In the Summer of 2021, Drs. Clay Spinuzzi and Greg Pogue led a team of graduate student researchers from The University of Texas at Austin to study the status of communities in Texas. Three dimensions of community growth were considered, pairing two communities in comparative studies.
Examples of key changes and impacts include:
- Although Texas makes up <9% of the U.S. population, it has experienced >32 of U.S. population growth from 2019-2020.
- Population and growth is not evenly distributed across Texas, with 86% of the population concentrated in urban centers along and East of I-35.
- 104 of Texas’ 264 counties lost population between 2010 and 2020—mostly rural counties concentrated in the West and East of the state.
- The population of Texas is predicted to double by 2050—further concentrating in urban centers andputting more pressure on limited water, land, energy and waste systems.
- Economic, social, political, technical and population changes continue to widen urban-rural disparities across the state.
- The population continues to diversify in Texas with residents of non-white ethnicity growing to almost 60% of the total population in 2020 and comprising ~95% of state population growth.

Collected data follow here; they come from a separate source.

(* ===== verification/EventTypes.v ===== *)
(** * Titles, culprits and locations of error events

    [sentry/utils/safe.py], [sentry/culprit.py], [sentry/eventtypes/error.py],
    [sentry/stacktraces/processing.py] and [platform.py]: the functions that turn
    the dictionary of an event into its metadata, title and location.  They read
    client data, so every dictionary access can raise: results are in [res].
    [json.dumps] and [str] of a value that is not a string are parameters. *)
From S2P Require Import Prelude PyStr Regex PyValue FunctionNames.

Definition MAX_CULPRIT_LENGTH : Z := 200.
Definition SENTRY_MAX_VARIABLE_SIZE : Z := 512.

(** ** [get_path] *)

(** One step of the loop of [get_path]: [Ok None] is [return default]; comparing
    a string with the bounds of a list is a [TypeError]. *)
Definition path_step (p : dkey) (data : value) : res (option value) :=
  match data with
  | VDict d => Ok (dlookup p d)
  | VList l | VTuple l =>
      match p with KInt i => Ok (list_index l i) | KStr _ => Raise TypeError end
  | _ => Ok None
  end.

Fixpoint get_path_opt (path : list dkey) (data : value) : res (option value) :=
  match path with
  | [] => Ok (Some data)
  | p :: rest =>
      let* next := path_step p data in
      match next with
      | Some data' => get_path_opt rest data'
      | None => Ok None
      end
  end.

Definition is_none (v : value) : bool := match v with VNone => true | _ => false end.

(** [get_path(data, *path, default=default)] *)
Definition get_path (path : list dkey) (default : value) (data : value) : res value :=
  let* found := get_path_opt path data in
  Ok (match found with
      | None => default
      | Some v => if is_none v then default else v
      end).

(** [get_path(data, *path, filter=True)] *)
Definition get_path_filter (path : list dkey) (data : value) : res value :=
  let* found := get_path_opt path data in
  Ok (match found with
      | None => VNone
      | Some (VList l) | Some (VTuple l) =>
          match l with
          | [] => default VNone found
          | _ => VList (filter (fun v => is_none v = false) l)
          end
      | Some v => v
      end).

Notation "'k' s" := (KStr (u s%string)) (at level 0, s at level 0, only parsing) : gt_scope.
Definition last_ix : dkey := KInt (-1).

(** ** [trim] *)

Section trim.
Context (json_dumps : value -> ustr) (force_str : value -> ustr).
Context (max_size : Z) (max_depth : nat).

(** The truncation of a string, [trim(value, _size=_size, max_size=max_size)]. *)
Definition trim_str (s : ustr) (size : Z) : value := VStr (truncatechars s (max_size - size)).

(** The loops over the members: stop once the budget is used up. *)
Fixpoint trim_items (trim1 : value -> Z -> value) (l : list value) (size : Z) : list value :=
  match l with
  | [] => []
  | v :: r =>
      let v' := trim1 v size in
      let size := size + len (force_str v') in
      v' :: if max_size <=? size then [] else trim_items trim1 r size
  end.

Fixpoint trim_entries (trim1 : value -> Z -> value) (d : pydict) (size : Z) : pydict :=
  match d with
  | [] => []
  | (key, v) :: r =>
      let v' := trim1 v size in
      let size := size + len (force_str v') + 1 in
      (key, v') :: if max_size <=? size then [] else trim_entries trim1 r size
  end.

(** [trim] at depth [depth]; [fuel] bounds the depth, see [trim]. *)
Fixpoint trim_at (sort_keys : pydict -> pydict) (fuel depth : nat) (v : value) (size : Z) : value :=
  match fuel with
  | O => v
  | S f =>
      if (max_depth <? depth)%nat then
        match v with
        | VStr s => trim_str s size
        | _ => trim_str (json_dumps v) size
        end
      else
        match v with
        | VDict d => VDict (trim_entries (trim_at sort_keys f (S depth)) (sort_keys d) (size + 2))
        | VList l => VList (trim_items (trim_at sort_keys f (S depth)) l (size + 2))
        | VTuple l => VTuple (trim_items (trim_at sort_keys f (S depth)) l (size + 2))
        | VStr s => trim_str s size
        | _ => v
        end
  end.

(** [sorted(value.keys())], for string keys. *)
Definition key_leb (a b : dkey * value) : Prop :=
  match a.1, b.1 with
  | KStr s, KStr t => ustr_ltb t s = false
  | KInt m, KInt n => m <= n
  | KInt _, KStr _ => True
  | KStr _, KInt _ => False
  end.
#[global] Instance key_leb_dec : RelDecision key_leb.
Proof. intros [[] ?] [[] ?]; unfold key_leb; simpl; apply _. Defined.
Definition sort_keys (d : pydict) : pydict := merge_sort key_leb d.

(** [trim(value, max_size)]; the depth check of the code ends the recursion
    after [max_depth + 2] nested calls. *)
Definition trim (v : value) : value := trim_at sort_keys (max_depth + 2) 0 v 0.
End trim.

(** ** Frames and culprits *)

Section culprit.
(** [str(v)] of a value that is not a string. *)
Context (py_repr : value -> ustr).

Definition str_of (v : value) : ustr := match v with VStr s => s | _ => py_repr v end.

(** [truncatechars] on a value that may not be a string. *)
Definition truncate_value (v : value) (chars : Z) : res value :=
  match v with
  | VStr s => Ok (VStr (truncatechars s chars))
  | VList l | VTuple l => if chars <? len l then Raise TypeError else Ok v
  | VDict d => if chars <? len d then Raise TypeError else Ok v
  | _ => Raise TypeError
  end.

Definition get_frame_culprit (frame platform : value) : res value :=
  let* fp := vget "platform" frame in
  let platform := vor fp platform in
  let* function := vget "function" frame in
  if value_in platform (map u ["objc"; "cocoa"; "native"]%string)
  then Ok (vor function (VStr (u "?")))
  else
    let* module_ := vget "module" frame in
    let* filename := vget "filename" frame in
    let fileloc := vor module_ filename in
    let function := str_of (vor function (VStr (u "?"))) in
    if negb (vtruthy fileloc) then Ok (VStr [])
    else if value_in platform (map u ["javascript"; "node"]%string)
    then Ok (VStr (function ++ u "(" ++ str_of fileloc ++ u ")"))
    else Ok (VStr (str_of fileloc ++ u " in " ++ function)).

(** The loop of [get_stacktrace_culprit] over [reversed(frames)]. *)
Fixpoint stacktrace_loop (platform : value) (frames : list value) (dflt : value) : res value :=
  match frames with
  | [] => Ok dflt
  | frame :: rest =>
      if negb (vtruthy frame) then stacktrace_loop platform rest dflt
      else
        let* in_app := vget "in_app" frame in
        if vtruthy in_app then
          let* culprit := get_frame_culprit frame platform in
          if vtruthy culprit then Ok culprit else stacktrace_loop platform rest dflt
        else if is_none dflt then
          let* culprit := get_frame_culprit frame platform in
          stacktrace_loop platform rest culprit
        else stacktrace_loop platform rest dflt
  end.

(** [reversed(x)] of a list, a [TypeError] otherwise. *)
Definition vreversed (x : value) : res (list value) :=
  match x with VList l | VTuple l => Ok (rev l) | _ => Raise TypeError end.

Definition get_stacktrace_culprit (stacktrace platform : value) : res value :=
  match stacktrace with
  | VDict d =>
      match dlookup (k "frames") d with
      | Some frames =>
          let* fs := vreversed frames in stacktrace_loop platform fs VNone
      | None => Raise KeyError
      end
  | _ => Raise TypeError
  end.

(** [for e in exceptions]: only lists hold exceptions; a string iterates over
    characters, on which [get_path] answers its default. *)
Definition viter (x : value) : res (list value) :=
  match x with
  | VList l | VTuple l => Ok l
  | VStr s => Ok (map (fun c => VStr [c]) s)
  | VDict d => Ok (map (fun kv => match kv.1 with KStr s => VStr s | KInt n => VInt n end) d)
  | _ => Raise TypeError
  end.

(** [[e["stacktrace"] for e in exceptions if get_path(e, "stacktrace", "frames")]] *)
Fixpoint exception_stacktraces (es : list value) : res (list value) :=
  match es with
  | [] => Ok []
  | e :: r =>
      let* frames := get_path [k "stacktrace"; k "frames"] VNone e in
      let* rest := exception_stacktraces r in
      if vtruthy frames then
        let* st := get_path [k "stacktrace"] VNone e in Ok (st :: rest)
      else Ok rest
  end.

(** The stack traces of [generate_culprit]; [None] when the last exception is
    synthetic. *)
Definition culprit_stacktraces (data : pydict) : res (option (list value)) :=
  let* exceptions := get_path_filter [k "exception"] (VDict data) in
  if vtruthy exceptions then
    let* exceptions := (match exceptions with
                        | VDict _ => get_path_filter [k "values"] exceptions
                        | _ => Ok exceptions
                        end) in
    let* last_exception := get_path [last_ix] VNone exceptions in
    let* synthetic := get_path [k "mechanism"; k "synthetic"] VNone last_exception in
    if vtruthy synthetic then Ok None
    else
      let* es := viter exceptions in
      let* sts := exception_stacktraces es in Ok (Some sts)
  else
    let stacktrace := dget_none "stacktrace" data in
    if vtruthy stacktrace then
      let* frames := vget "frames" stacktrace in
      Ok (Some (if vtruthy frames then [stacktrace] else []))
    else Ok (Some []).

Definition generate_culprit (data : pydict) : res value :=
  let platform := dget_none "platform" data in
  let* sts := culprit_stacktraces data in
  match sts with
  | None => Ok (VStr [])
  | Some stacktraces =>
      let* culprit := (match last stacktraces with
                       | Some st => get_stacktrace_culprit st platform
                       | None => Ok VNone
                       end) in
      let* culprit := (if negb (vtruthy culprit) && vtruthy (dget_none "request" data)
                       then get_path [k "request"; k "url"] VNone (VDict data)
                       else Ok culprit) in
      truncate_value (vor culprit (VStr [])) MAX_CULPRIT_LENGTH
  end.

(** [ErrorEvent.get_location] *)
Definition get_location (data : pydict) : res ustr :=
  let known := vor (dget_none "culprit" data) (dget_none "transaction" data) in
  let* loc := (if vtruthy known then Ok known else generate_culprit data) in
  Ok (truncatechars (str_of (vor loc (VStr []))) MAX_CULPRIT_LENGTH).

(** ** Metadata *)

(** The frame filter of [get_crash_location]. *)
Definition crash_frame_filter (frame : value) : res bool :=
  let* function := vget "function" frame in
  Ok (negb (is_none function || value_in function (map u ["<redacted>"; "<unknown>"]%string))).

- Economic disparities (income, wealth, home ownership) persist between Black and Hispanic residents compared to white residents.
- >130 companies have committed to relocate headquarters from other U.S. states to Texas—the majority coming to the urban centers of Austin, Dallas-Ft. Worth, Houston and San Antonio—most notably Oracle, Tesla and Hewlett-Packard.
- Diversification of the energy mix in Texas offers new sources for power as well as new drivers for economic growth.
- The continued boom/bust cycle in oil in gas argues for adding new economic contributors to the state for diversification and resilience.
How are Texas communities coping with and adapting to these changes?
Dimensions included in the research conducted by the team included:
- Community adaptation to economic shocks associated with resource-based economies;
- Managing population growth and the need for economic diversification in communities adjacent to the rapidly growing corridors; and
- Exploring what is next for communities reliant on public-funded economies.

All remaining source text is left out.